* Data listing:

(** The documented answer: the rows of the coin from the start time on, as of the request. *)
Definition answers (h : History) (sym : string) (start_ms upto_ms : N) (a : Attempt) : Prop :=
  forall status shown rows, at_answer a = Answered status shown (Ok rows) ->
    forall row, row ∈ h sym -> start_ms <= hyr_time row -> hyr_time row <= upto_ms -> row ∈ rows.

(** A cycle in which the venue keeps to it and the receiver stays. *)
Definition fair_cycle (h : History) (symbols : list string) (start_ms : N) (cy : Cycle) : Prop :=
  forall s, s ∈ symbols ->
    (answers h s start_ms (to_ms (cy_begin_us cy)) (cy_attempts cy s).1 /\
     answers h s start_ms (to_ms (cy_begin_us cy)) (cy_attempts cy s).2) /\
    at_receiver (cy_attempts cy s).1 = None /\ at_receiver (cy_attempts cy s).2 = None.

(** The clock does not go back, and a cycle takes at most an hour. *)
Fixpoint timely (from_us : N) (cycles : list Cycle) : Prop :=
  match cycles with
  | [] => True
  | cy :: cycles =>
    from_us <= cy_begin_us cy /\ cy_begin_us cy <= cy_end_us cy /\
    to_ms (cy_end_us cy) <= to_ms (cy_begin_us cy) + HOUR_MS /\ timely (cy_end_us cy) cycles
  end.

(** The window of a report: from the start it asked from to the begin of its cycle. *)
Definition in_window (t : N) (r : CycleReport) : Prop :=
  cr_start_ms r <= t /\ t <= to_ms (cy_begin_us (cr_cycle r)).

Lemma fetch_answered h s start upto a sent n row fs :
  answers h s start upto a -> at_receiver a = None -> fetch_settlements a = (sent, Ok n) ->
  row ∈ h s -> start <= hyr_time row -> hyr_time row <= upto ->
  settlement_of a row = Some fs -> fs ∈ sent.
Proof.
  intros Ha Hr E Hrow Hlo Hhi Hfs. unfold fetch_settlements in E. rewrite Hr in E.
  destruct (at_answer a) as [e|status shown rows] eqn:Ea; [done|].
  destruct (negb (is_success status)); [done|]. destruct rows as [rows|e]; [|done].
  injection E as <- <-. apply list_elem_of_omap. exists row. split; [|done]. by eapply Ha.
Qed.

(** A settlement, up to when and how it was received. *)
Definition same_settlement (row : HyperliquidFundingHistoryRow) (fs : FundingSettlement) : Prop :=
  exists a, settlement_of a row = Some fs.

Definition readable (row : HyperliquidFundingHistoryRow) : Prop :=
  is_Some (decode HYPERLIQUID_CODEC (hyr_coin row)) /\ is_Some (parse_dec (hyr_funding_rate row)).

Lemma readable_settlement a row : readable row -> is_Some (settlement_of a row).
Proof. intros [[p Hp] [r Hr]]. unfold settlement_of. rewrite Hp. simpl. rewrite Hr. by eexists. Qed.

(** What a report sent of a row in its window. *)
Definition delivered (s : string) (row : HyperliquidFundingHistoryRow) (r : CycleReport) : Prop :=
  forall sent, (s, (sent, true)) ∈ cr_symbols r -> exists fs, fs ∈ sent /\ same_settlement row fs.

* Task objective: Each line must be given again exactly as written above.

* Result below:
(** The documented answer: the rows of the coin from the start time on, as of the request. *)
Definition answers (h : History) (sym : string) (start_ms upto_ms : N) (a : Attempt) : Prop :=
  forall status shown rows, at_answer a = Answered status shown (Ok rows) ->
    forall row, row ∈ h sym -> start_ms <= hyr_time row -> hyr_time row <= upto_ms -> row ∈ rows.

(** A cycle in which the venue keeps to it and the receiver stays. *)
Definition fair_cycle (h : History) (symbols : list string) (start_ms : N) (cy : Cycle) : Prop :=
  forall s, s ∈ symbols ->
    (answers h s start_ms (to_ms (cy_begin_us cy)) (cy_attempts cy s).1 /\
     answers h s start_ms (to_ms (cy_begin_us cy)) (cy_attempts cy s).2) /\
    at_receiver (cy_attempts cy s).1 = None /\ at_receiver (cy_attempts cy s).2 = None.

(** The clock does not go back, and a cycle takes at most an hour. *)
Fixpoint timely (from_us : N) (cycles : list Cycle) : Prop :=
  match cycles with
  | [] => True
  | cy :: cycles =>
    from_us <= cy_begin_us cy /\ cy_begin_us cy <= cy_end_us cy /\
    to_ms (cy_end_us cy) <= to_ms (cy_begin_us cy) + HOUR_MS /\ timely (cy_end_us cy) cycles
  end.

(** The window of a report: from the start it asked from to the begin of its cycle. *)
Definition in_window (t : N) (r : CycleReport) : Prop :=
  cr_start_ms r <= t /\ t <= to_ms (cy_begin_us (cr_cycle r)).

Lemma fetch_answered h s start upto a sent n row fs :
  answers h s start upto a -> at_receiver a = None -> fetch_settlements a = (sent, Ok n) ->
  row ∈ h s -> start <= hyr_time row -> hyr_time row <= upto ->
  settlement_of a row = Some fs -> fs ∈ sent.
Proof.
  intros Ha Hr E Hrow Hlo Hhi Hfs. unfold fetch_settlements in E. rewrite Hr in E.
  destruct (at_answer a) as [e|status shown rows] eqn:Ea; [done|].
  destruct (negb (is_success status)); [done|]. destruct rows as [rows|e]; [|done].
  injection E as <- <-. apply list_elem_of_omap. exists row. split; [|done]. by eapply Ha.
Qed.

(** A settlement, up to when and how it was received. *)
Definition same_settlement (row : HyperliquidFundingHistoryRow) (fs : FundingSettlement) : Prop :=
  exists a, settlement_of a row = Some fs.

Definition readable (row : HyperliquidFundingHistoryRow) : Prop :=
  is_Some (decode HYPERLIQUID_CODEC (hyr_coin row)) /\ is_Some (parse_dec (hyr_funding_rate row)).

Lemma readable_settlement a row : readable row -> is_Some (settlement_of a row).
Proof. intros [[p Hp] [r Hr]]. unfold settlement_of. rewrite Hp. simpl. rewrite Hr. by eexists. Qed.

(** What a report sent of a row in its window. *)
Definition delivered (s : string) (row : HyperliquidFundingHistoryRow) (r : CycleReport) : Prop :=
  forall sent, (s, (sent, true)) ∈ cr_symbols r -> exists fs, fs ∈ sent /\ same_settlement row fs.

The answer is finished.